Wednesday, December 25, 2013

Love, Actually Turns Ten as Critics Declare Death of the Romantic Comedy

For five or six years now, our Christmas Eve tradition has been to wrap presents and drink eggnog while watching what has quickly become a holiday classic, Love, Actually. The British ensemble rom-com has reached the decade mark in 2013, and that milestone seemed to touch off debate about the health of the genre Love, Actually so perfectly encapsulates. Is Love, Actually a really great movie? Or is it the worst romantic comedy every?  Is it destined to become a Christmas holiday classic on par with It's a Wonderful Life or Christmas Story? Or is the movie overrated and deserving of all the controversy?  As Love, Actually turns ten, have we seen the apex, decline, and death of the romantic comedy?


The romantic-comedy is a truly classic American film genre which actually has its roots at least as far back as Shakespeare and his classic "Much Ado about Nothing." The romantic-tension fueled bickering of Beatrice and Benedict is the foundation of practically every version of how "Harry Met Sally."  While the genre has often been derided as fluff filmmaking and nothing more than "chick flicks," the rom-com can be an incredibly rich character study that frames the battle of the sexes as representative of the human condition and the struggle for identity. And contemporary filmmakers can provide entertaining satire and social criticism as well as any Jane Austen novel. In fact, when I begin teaching her classic Pride and Prejudice, I open the discussion with several clips from the non-fiction-book-turned-romantic-comedy He's Just Not that Into You. And despite contempt from some critics and the claims by many men that they would never watch such films if their girlfriends didn't make them, nearly everyone has a favorite scene or example of the genre.

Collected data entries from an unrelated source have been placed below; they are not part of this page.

(** The body of [PUT /api/events/:id], restricted to the paths of
    [eventSchema] (strict mode drops other keys).  [updatedAt] is not here:
    the handler overrides it with [Date.now()]. *)
Module EventPatch.
Record t := mk {
  title : option string;
  description : option string;
  startDate : option JsValue;
  endDate : option JsValue;
  location : option string;
  capacity : option Z;
  price : option Z;
  image : option string;
  organizerId : option string;
  organizerName : option string;
  organizerEmail : option string;
  sessions : option (list Session.t);
  participants : option (list Participant.t);
  isPublic : option bool;
  tags : option (list string);
  createdAt : option JsValue
}.
End EventPatch.

(** The patched value of a path: the patch's when it has the key. *)
Definition patched {A} (new : option A) (old : A) : A := default old new.

Section Handlers.

(** [Date.parse] of the JavaScript engine on a string: the time value, or
    [None] for NaN.  The formats it accepts beyond ISO 8601 depend on the
    engine, so it is a parameter. *)
Variable Date_parse : string → option Z.

(** [new Date(v)]: [None] is Invalid Date.  A number is a time value when
    it is within 8.64e15 ms of the epoch. *)
Definition new_Date (v : JsValue) : option Z :=
  match v with
  | JUndefined => None
  | JNumber n =>
    if bool_decide (-8640000000000000 ≤ n ≤ 8640000000000000)%Z
    then Some n else None
  | JString s => Date_parse s
  end.
(** * transparent-rpc: a shallow embedding of [rpc_socket.js]

    The file follows the source top-down: JavaScript number and string
    helpers, the values that travel through the marshaller, the mutable
    state of one [RpcSocket] together with the part of its environment the
    code touches (the object heap, the channel's write log, the deferreds
    created by [Q.defer]), then every method of the class as a computation
    in a small state-and-exception monad.  The vocabulary of the
    properties and the properties themselves come last.

    Four conventions.  Objects are typed: the slots [$rpcId],
    [$rpcMethods] and [$free] hold a number, an array of strings and a
    function, or are absent, and every other property is a data property.
    What is thrown is an [Error] object: a host method that throws a
    value without [name] and [message], [null] say, is outside the
    model (the error handler of [_handleCall] would itself fail on it).
    Q runs the callbacks of [_handleCall] in later turns of the event
    loop; here they run at once and in order.  The host is whoever calls
    [addStub], [call] and [$free], creates objects, and supplies the
    methods of exported objects; code of the host that runs in the middle
    of [call] (an accessor on an argument, the channel's [write]) appears
    only in the properties on re-entrancy, as explicit steps. *)

From Stdlib Require Import ZArith Ascii String List Bool Lia.
From Stdlib Require Import DecimalString HexadecimalString.
From stdpp Require Import gmap strings list fin_maps.

Set Warnings "-register-all".
Open Scope Z_scope.

(** ** JavaScript arithmetic and strings *)

Module Js.

(** [ToInt32]: the operand conversion of [<<] and [>>]. *)
Definition to_int32 (z : Z) : Z := (z + 2 ^ 31) mod 2 ^ 32 - 2 ^ 31.

(** [a << n] on numbers holding integers. *)
Definition shl (a n : Z) : Z :=
  to_int32 (Z.shiftl (to_int32 a) (Z.land n 31)).

(** [a >> n], the sign-propagating shift. *)
Definition sar (a n : Z) : Z :=
  Z.shiftr (to_int32 a) (Z.land n 31).

(** [x++] on a double that holds a non-negative integer: exact below
    2^53, and stuck at 2^53 from there on (2^53 + 1 rounds back). *)
Definition incr (z : Z) : Z := if z <? 2 ^ 53 then z + 1 else z.

(** [n.toString(16)] and [String(n)] for integers. *)
Definition toString16 (z : Z) : string :=
  HexadecimalString.NilZero.string_of_int (Z.to_hex_int z).

Definition toString (z : Z) : string :=
  DecimalString.NilZero.string_of_int (Z.to_int z).

(** [s.substr(0, n)] and [s.substr(n)]. *)
Definition substr (from len : nat) (s : string) : string :=
  String.substring from len s.

Definition substr_from (from : nat) (s : string) : string :=
  String.substring from (String.length s - from) s.

End Js.

(** ** Values *)

(** Heap objects have identity; a value refers to one by its address. *)
Definition addr := nat.

(** The values seen by [_marshalArgument] and [_unmarshalArgument].
    Arrays are rebuilt by [Array.prototype.map], so they are modelled by
    their contents.  [VTok id] is the object literal [{$rpcId: id}] that
    the marshaller creates and the channel delivers; [VObj a] is a
    reference to the heap object at address [a], whose identity matters. *)
Inductive value : Type :=
| VUndefined
| VNull
| VBool (b : bool)
| VNum (n : Z)
| VStr (s : string)
| VArr (elems : list value)
| VTok (id : Z)
| VObj (a : addr).
Lemma match_here_matches (re : regex) :
  forall s g n, match_here re s = Some (g, n) ->
    exists m rest, s = m +:+ rest /\ n = String.length m /\ matches re m g.
Proof.
  induction re as [|[c|c|c] re IH]; intros s g n; cbn [match_here].
  - intros [= <- <-]. exists EmptyString, s. repeat split. constructor.
  - destruct s as [|a s]; [discriminate|].
    destruct (Ascii.eqb a c) eqn:Ea; [|discriminate].
    apply Ascii.eqb_eq in Ea. subst a.
    destruct (match_here re s) as [[g' n']|] eqn:Em; [|discriminate].
    intros [= <- <-]. destruct (IH _ _ _ Em) as (m & rest & -> & -> & Hm).
    exists (String c m), rest. norm_append. repeat split. now constructor.
  - destruct (match_run c (match_here re) s) as [[run [g' n']]|] eqn:Er;
      [|discriminate].
    intros [= <- <-].
    destruct (match_run_Some _ _ _ _ _ Er) as (rest & -> & Hne & Hf & Hk).
    destruct (IH _ _ _ Hk) as (m & rest' & -> & -> & Hm).
    exists (run +:+ m), rest'. rewrite append_assoc, length_append.
    repeat split. now constructor.
  - destruct (match_run c (match_here re) s) as [[run [g' n']]|] eqn:Er;
      [|discriminate].
    intros [= <- <-].
    destruct (match_run_Some _ _ _ _ _ Er) as (rest & -> & Hne & Hf & Hk).
    destruct (IH _ _ _ Hk) as (m & rest' & -> & -> & Hm).
    exists (run +:+ m), rest'. rewrite append_assoc, length_append.
    repeat split. now apply matches_GroupNotPlus with (g := g').
Qed.

Lemma occurs_cons (c : ascii) (sub s : string) :
  occurs sub s -> occurs sub (String c s).
Proof.
  intros (pre & post & ->). exists (String c pre), post. reflexivity.
Qed.

(** Every string returned by [findall] is the group of a match that
    occurs in the scanned text. *)
Lemma findall_from_matches (re : regex) (s : string) :
  forall skip g, In g (findall_from re skip s) ->
    exists m, matches re m g /\ occurs m s.
Proof.
  induction s as [|a s IH]; intros skip g.
  - destruct skip; cbn [findall_from]; [|intros []].
    destruct (match_here re EmptyString) as [[g' n]|] eqn:Em; [|intros []].
    intros [<-|[]]. destruct (match_here_matches _ _ _ _ Em)
      as (m & rest & E & _ & Hm).
    exists m. split; [assumption|]. exists EmptyString, rest. exact E.
  - assert (Htail : forall k, In g (findall_from re k s) ->
              exists m, matches re m g /\ occurs m (String a s)).
    { intros k Hk. destruct (IH k g Hk) as (m & Hm & Ho).
      exists m. split; [assumption | now apply occurs_cons]. }
    destruct skip; cbn [findall_from]; [|apply Htail].
    destruct (match_here re (String a s)) as [[g' n]|] eqn:Em;
      [|apply Htail].
    intros [<-|Hin]; [|now apply Htail in Hin].
    destruct (match_here_matches _ _ _ _ Em) as (m & rest & E & _ & Hm).
    exists m. split; [assumption|]. exists EmptyString, rest. exact E.
Qed.

Lemma matches_wikilink (m g : string) :
  matches wikilink_re m g ->
  m = ("[[" +:+ g +:+ "]]")%string
  /\ g <> EmptyString /\ free_of "]" g = true.
Proof.
  unfold wikilink_re. intros H.
  repeat match goal with
         | H : matches (_ :: _) _ _ |- _ => inversion H; clear H; subst
         | H : matches [] _ _ |- _ => inversion H; clear H; subst
         end.
  repeat split; assumption || reflexivity.
Qed.

Lemma matches_link (m g : string) :
  matches link_re m g ->
  (exists url, m = ("[" +:+ g +:+ "](" +:+ url +:+ ")")%string
               /\ url <> EmptyString /\ free_of ")" url = true)
  /\ g <> EmptyString /\ free_of "]" g = true.
Proof.
  unfold link_re. intros H.
  repeat match goal with
         | H : matches (_ :: _) _ _ |- _ => inversion H; clear H; subst
         | H : matches [] _ _ |- _ => inversion H; clear H; subst
         end.
  split; [|split; assumption].
  match goal with
  | Hu : free_of ")" ?u = true |- _ => exists u
  end.
  repeat split; assumption || reflexivity.
Qed.

(** ** Every line occurs in the content it was split from *)

Lemma split_lines_occur (sep : ascii) (s : string) :
  match split sep s with
  | [] => False
  | l0 :: ls =>
      (exists rest, s = l0 +:+ rest) /\ (forall l, In l ls -> occurs l s)
  end.
Proof.
  induction s as [|c s IH]; cbn [split].
  - split; [exists EmptyString; reflexivity | intros l []].
  - destruct (split sep s) as [|l0 ls]; [contradiction|].
    destruct IH as [[rest Hrest] Hls].
    assert (Hall : forall l, In l (l0 :: ls) -> occurs l s).
    { intros l [<-|Hl]; [|now apply Hls].
      exists EmptyString, rest. exact Hrest. }
    destruct (Ascii.eqb c sep).
    + split; [exists (String c s); reflexivity|].
      intros l Hl. now apply occurs_cons, Hall.
    + split.
      * exists rest. norm_append. now rewrite <- Hrest.
      * intros l Hl. now apply occurs_cons, Hls.
Qed.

Movies like Annie Hall, When Harry Met Sally, Crazy Sexy Love, or 500 Days of Summer are tough to criticize as nothing but cheesy romance. They are often deeply philosophical and psychological studies that ask tough question and do more than tug at our heartstrings - they can rattle our existential existence. And some would argue that in the contemporary age, the romantic-comedy is getting even better.  With the philosophical beauty of movies like Enough Said - the full film from gone-too-soon actor James Gandolfini - Kevin Craft argues at Salon.com that "The Romantic Comedy Is Not Dead." I would argue the same about a nice little small-release gem starring Greg Kinnear and Jennifer Connelly called Stuck in Love. More than a Rom-Com, it is a story of complicated relationships in a family led by a writer and his dysfunctional family who seemed to have "lost their plot." The story which contains some great writing about the metaphor of writing and storytelling is more than just a romance.

Of course, like any genre, there are plenty of really poor examples which tend to taint the field. And contemporary studios have begun to dilute the genre as much as they blur it when the rom-com becomes the rom-com action flick.  And any genre is ripe for cliche when Hollywood finds something that works.  Often the films are just cheesy escapism.  And, maybe that's OK.  As far as Love, Actually is concerned, the "carol singers" scene may be ripe for criticism as cheesy and overdone , but for me it is a classic rom-com romantic moment on par with John Cusack blasting Peter Gabriel's In Your Eyes outside Ione Skye's window.